WHAT TO PRODUCE:
Among the entries below, find the lines with the word "WfSetup" and copy them.
INPUT DATA START
(* ===== verification/WfEngine.v ===== *)
(** * Steps of the workflow engine ([src/src/oph_workflow_engine.c])

    The functions with which the engine updates the dependents of a task:
    [oph_workflow_set_status] aborts everything that depends on a failed task,
    [oph_workflow_reset_task] and [oph_workflow_disable_deps] prepare the body of a loop
    for its next iteration from the frame on the stack, [oph_workflow_mark_children_of]
    marks the tasks between the ends of a parallel block; and the ordered lists in which
    it collects the objects of an argument.

    The results: the abort reaches exactly the transitive dependents and keeps the
    number of residual tasks in step with the statuses; the reset terminates, resets
    every task at most once, reports how many, and what it resets is closed under
    dependents; the marks are exactly the tasks strictly between the two ends;
    the lists stay sorted; and a completed dependency is discounted once per path, so
    that a task may start too early.

    The recursions take fuel for their depth: on an acyclic workflow the number of tasks
    is enough, for the reset the number of tasks with a status. *)

From Stdlib Require Ascii.
From stdpp Require Import base gmap strings numbers relations functions sorting list.
From S2P Require Import Prelude CString HashTbl Trash WfStructs WfSetup WfDag WfFlow.
Import (notations) Stdlib.Strings.Ascii.
Import WfStructs WfSetup WfDag WfFlow.
(** The code and the notification; [OPH_SERVER_OK] without one: a message that needs no action. *)
Definition parse_notification (data : cstr) : C (Z * option notification) :=
  '(rc, args, counter) ← ArgParser.oph_parse_query data;
  if negb (rc =? 0) then mret (OPH_SERVER_SYSTEM_ERROR, None) else
  r ← loopC read_argument empty_notification (take (Z.to_nat counter) args);
  match r with
  | Break _ => mret (OPH_SERVER_OK, None)
  | Next n =>
      if (n_jobid n <? 0) || (n_status n <? 0) || (n_parentid n <? 0) || (n_task n <? 0) || (n_marker n <? 0)
         || bool_decide (n_sessionid n = None)
      then mret (OPH_SERVER_WRONG_PARAMETER_ERROR, None) else
      o ← copy_outputs (n_outputs n);
      match o with
      | None => mret (OPH_SERVER_SYSTEM_ERROR, None)
      | Some o => mret (OPH_SERVER_OK, Some (Notification (n_jobid n) (n_status n) (n_parentid n) (n_task n) (n_light n)
                                                (n_marker n) (n_sessionid n) (n_query n) o))
      end
  end.

(** ** Statuses *)

(** The [switch]: pending, running, completed, error, or a wrong code. *)
Definition canonical_status (st : Z) : option Z :=
  if (st =? OPH_ODB_STATUS_PENDING) || (st =? OPH_ODB_STATUS_RUNNING) || (st =? OPH_ODB_STATUS_COMPLETED) || (st =? OPH_ODB_STATUS_ERROR)
  then Some st
  else if (st =? OPH_ODB_STATUS_WAIT) || ((OPH_ODB_STATUS_START <=? st) && (st <=? OPH_ODB_STATUS_UNSET_ENV)) then Some OPH_ODB_STATUS_RUNNING
  else if st =? OPH_ODB_STATUS_UNSELECTED then Some OPH_ODB_STATUS_COMPLETED
  else if ((OPH_ODB_STATUS_PENDING_ERROR <=? st) && (st <=? OPH_ODB_STATUS_ABORTED)) || (st =? OPH_ODB_STATUS_EXPIRED)
  then Some OPH_ODB_STATUS_ERROR
  else None.

(** ** The response of an internal operation *)

Definition waits_for_response (n : notification) (t : oph_workflow_task) : bool :=
  (n_jobid n =? 0) && (idjob t =? 0) && (status t <? OPH_ODB_STATUS_ERROR).

Definition internal_response (n : notification) (st : Z) (output_json : cstr) (t : oph_workflow_task) : C oph_workflow_task :=
  if st =? OPH_ODB_STATUS_COMPLETED then
    r ← strdup output_json;
    match n_query n with
    | None => mret (set_response r t)
    | Some _ => q ← strdup (n_query n); mret (set_query q (set_response r t))
    end
  else if st =? OPH_ODB_STATUS_ERROR then r ← strdup (Some EmptyString); mret (set_response r t)
  else mret (set_response None t).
INPUT DATA END
SOLUTION TO THIS EXERCISE:
From S2P Require Import Prelude CString HashTbl Trash WfStructs WfSetup WfDag WfFlow.
Import WfStructs WfSetup WfDag WfFlow.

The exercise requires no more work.